Der Vermittler kam aus der Zentralbank
Als angeblicher Mittelsmann des Korruptionsfalles wurde Alexej Mischin, ein 26 Jahre alter Jurist aus der Verwaltung der Russischen Zentralbank verhaftet. Im Laufe eines Monats soll er mit dem Bankier in Verhandlungen über die Abwicklung des Geschäfts gestanden haben. Vor dem Haftrichter beteuerte Mischin allerdings, dass er die beiden Beteiligten nur in steuerrechtlichen Fragen beraten und sich nichts zu Schulden habe kommen lassen.
Nicht gerade zu Gunsten des jungen Beamten ausgelegt wurde eine Million Dollar in bar, die bei der Durchsuchung seines Büros im Safe gefunden wurden. Gegenüber den Ermittlern soll er erklärt haben, dies seien Gelder seines Vaters, die er nur verwahrt habe. Die Staatsanwaltschaft sah darin aber eher ein Indiz für frühere finstere Geschäfte des Bankbeamten.
Russland auf dem Weg zur Korruptions-Weltmacht
Die Verhaftung geschah am gleichen Tag, an dem von der Organisation „Transparency International“ ein Länder-Rating zur Korruption veröffentlicht wurde: Russland rutschte darin vom bisherigen 90. auf einem schmählichen 126. Platz ab – und rangiert damit auf einem Niveau mit Ländern wie Albanien, Niger und Sierra Leone.

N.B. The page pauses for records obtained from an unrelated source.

(** C6 (as the code has it).  The [VisibilityTimeout] of a
    [ReceiveMessage] request is not used: the request is served exactly
    as with any other value of the field, and in every state the server
    reaches through the wire protocol each returned message is leased
    for the 30 seconds that [SendMessage] hardcodes and stores with the
    message. *)
Theorem VisibilityTimeout_is_not_used `{!GoRuntime}
    (c : Ctx.t) (o : JSONObject.t) (tenantId : Z) (s : engine.Store) :
  Ctx.Body c = Some o ->
  reachable s ->
  (forall v,
     sqs.ReceiveMessage (set_Body (Some (set_VisibilityTimeout v o)) c)
       tenantId s
     = sqs.ReceiveMessage c tenantId s)
  /\
  (forall s' r,
     sqs.ReceiveMessage c tenantId s
       = (s', inr (JSON_ReceiveMessageResponse r)) ->
     forall m msg_id,
       m ∈ ReceiveMessageResponse.Messages r ->
       Message.MessageId m = fmt_Sprintf_d msg_id ->
       lease_remaining s' tenantId (final_segment (JSONObject.QueueUrl o))
         msg_id = Some 30).
Proof.
  intros Hb Hreach. split.
  - intros v. rewrite !ReceiveMessage_eq, Hb. reflexivity.
  - intros s' r Hrun m msg_id Hm Hid.
    destruct (ReceiveMessage_lease c o tenantId s s' r m msg_id
                (reachable_wf s Hreach) Hb Hrun Hm Hid) as (x & Hx & ->).
    f_equal.
    unfold stored_message in Hx.
    destruct (engine.queues s !! _) as [qd|] eqn:Hqd; [|discriminate].
    apply find_some in Hx as [Hx _].
    pose proof (reachable_thirty s Hreach _ _ Hqd) as Hall.
    rewrite Forall_forall in Hall. by apply Hall, list_elem_of_In.
Qed.

Lemma reachable_hello_sent : reachable hello_sent.
Proof.
  unfold hello_sent, three_queues, state_after.
  repeat apply reachable_Action. apply reachable_empty.
Qed.

(** C6 as stated fails: a [ReceiveMessage] with [VisibilityTimeout = 5]
    leases the message for 30 seconds. *)
Lemma VisibilityTimeout_counterexample :
  ~ honours_VisibilityTimeout
      (request "AmazonSQS.ReceiveMessage" 1 (ReceiveMessage_body q1_url 1 5))
      1 hello_sent.
Proof.
  intros Hclaim.
  set (c := request "AmazonSQS.ReceiveMessage" 1
              (ReceiveMessage_body q1_url 1 5)) in *.
  assert (E : sqs.ReceiveMessage c 1 hello_sent
              = (fst (sqs.ReceiveMessage c 1 hello_sent),
                 inr (JSON_ReceiveMessageResponse hello_received)))
    by (vm_compute; reflexivity).
  specialize (Hclaim _ _ _ eq_refl E _ 1 (list_elem_of_here _ _) eq_refl).
  vm_compute in Hclaim. discriminate Hclaim.
Qed.
(** ** The request URL *)

Lemma decode_step (c : ascii) (rest : string) :
  decode (if unreserved c then String c rest else percent_encode c rest) =
    String c (decode rest).
Proof. destruct c as [[] [] [] [] [] [] [] []]; reflexivity. Qed.

Lemma decode_escape (s : string) : decode (escape s) = s.
Proof.
  induction s as [|c s IH]; [reflexivity|].
  cbn [escape].
  destruct (unreserved c) eqn:E.
  - pose proof (decode_step c (escape s)) as H. rewrite E in H.
    rewrite H, IH. reflexivity.
  - pose proof (decode_step c (escape s)) as H. rewrite E in H.
    rewrite H, IH. reflexivity.
Qed.

Lemma safe_step (c : ascii) (rest : string) :
  all_chars uri_safe (if unreserved c then String c rest else percent_encode c rest) =
    all_chars uri_safe rest.
Proof. destruct c as [[] [] [] [] [] [] [] []]; reflexivity. Qed.

Lemma escape_safe (s : string) : all_chars uri_safe (escape s) = true.
Proof.
  induction s as [|c s IH]; [reflexivity|].
  cbn [escape].
  pose proof (safe_step c (escape s)) as H.
  destruct (unreserved c); rewrite H; exact IH.
Qed.

Lemma escape_inj (s1 s2 : string) : escape s1 = escape s2 -> s1 = s2.
Proof.
  intros H. rewrite <- (decode_escape s1), H. apply decode_escape.
Qed.

Lemma append_inj_l (a b c : string) : a ++ b = a ++ c -> b = c.
Proof.
  induction a as [|x a IH]; cbn; [auto|].
  intros H. injection H as H. auto.
Qed.

Lemma append_self (a b : string) : a = a ++ b -> b = "".
Proof.
  induction a as [|x a IH]; cbn; [auto|].
  intros H. injection H as H. auto.
Qed.

(** The request URL carries the cursor faithfully: for one contract address,
    two cursors give the same URL exactly when they give the same [cursor]
    parameter (none for a falsy cursor, the printed cursor otherwise).  Escaping
    loses nothing, and a URL with a cursor is never one without. *)
Theorem request_url_determines_cursor (address : string) (cursor1 cursor2 : value) :
  fetchOrders_url address cursor1 = fetchOrders_url address cursor2 <->
  request_param cursor1 = request_param cursor2.
Proof.
  unfold fetchOrders_url, request_param, encodeURIComponent. cbv zeta.
  set (base := _ ++ address).
  assert (forall a b : string, Ok a = Ok b -> a = b) as Hinj
    by (intros a b E; now injection E).
  destruct (truthy cursor1), (truthy cursor2).
  - destruct (to_string cursor1) as [s1|e1], (to_string cursor2) as [s2|e2];
      cbn [rbind];
      try destruct (isWellFormed s1); try destruct (isWellFormed s2);
      cbn [rbind]; split; intros H; try discriminate; try congruence.
    apply Hinj, append_inj_l, (append_inj_l "&cursor=") in H.
    apply escape_inj in H. now subst.
  - destruct (to_string cursor1) as [s1|e1]; cbn [rbind];
      try destruct (isWellFormed s1);
      cbn [rbind]; split; intros H; try discriminate.
    apply Hinj in H. symmetry in H. apply append_self in H. discriminate.
  - destruct (to_string cursor2) as [s2|e2]; cbn [rbind];
      try destruct (isWellFormed s2);
      cbn [rbind]; split; intros H; try discriminate.
    apply Hinj, append_self in H. discriminate.
  - split; reflexivity.
Qed.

Da der Baltschug-Fall illustriert, dass von russischen Beamten geforderten Schmiergelder inzwischen nicht mehr in die schon sprichwörtlichen Briefumschläge passen, sondern – und bitte nicht in Rubel! – gleich kofferweise antransportiert werden müssen, ist an dieser Statistik wohl etwas Wahres dran.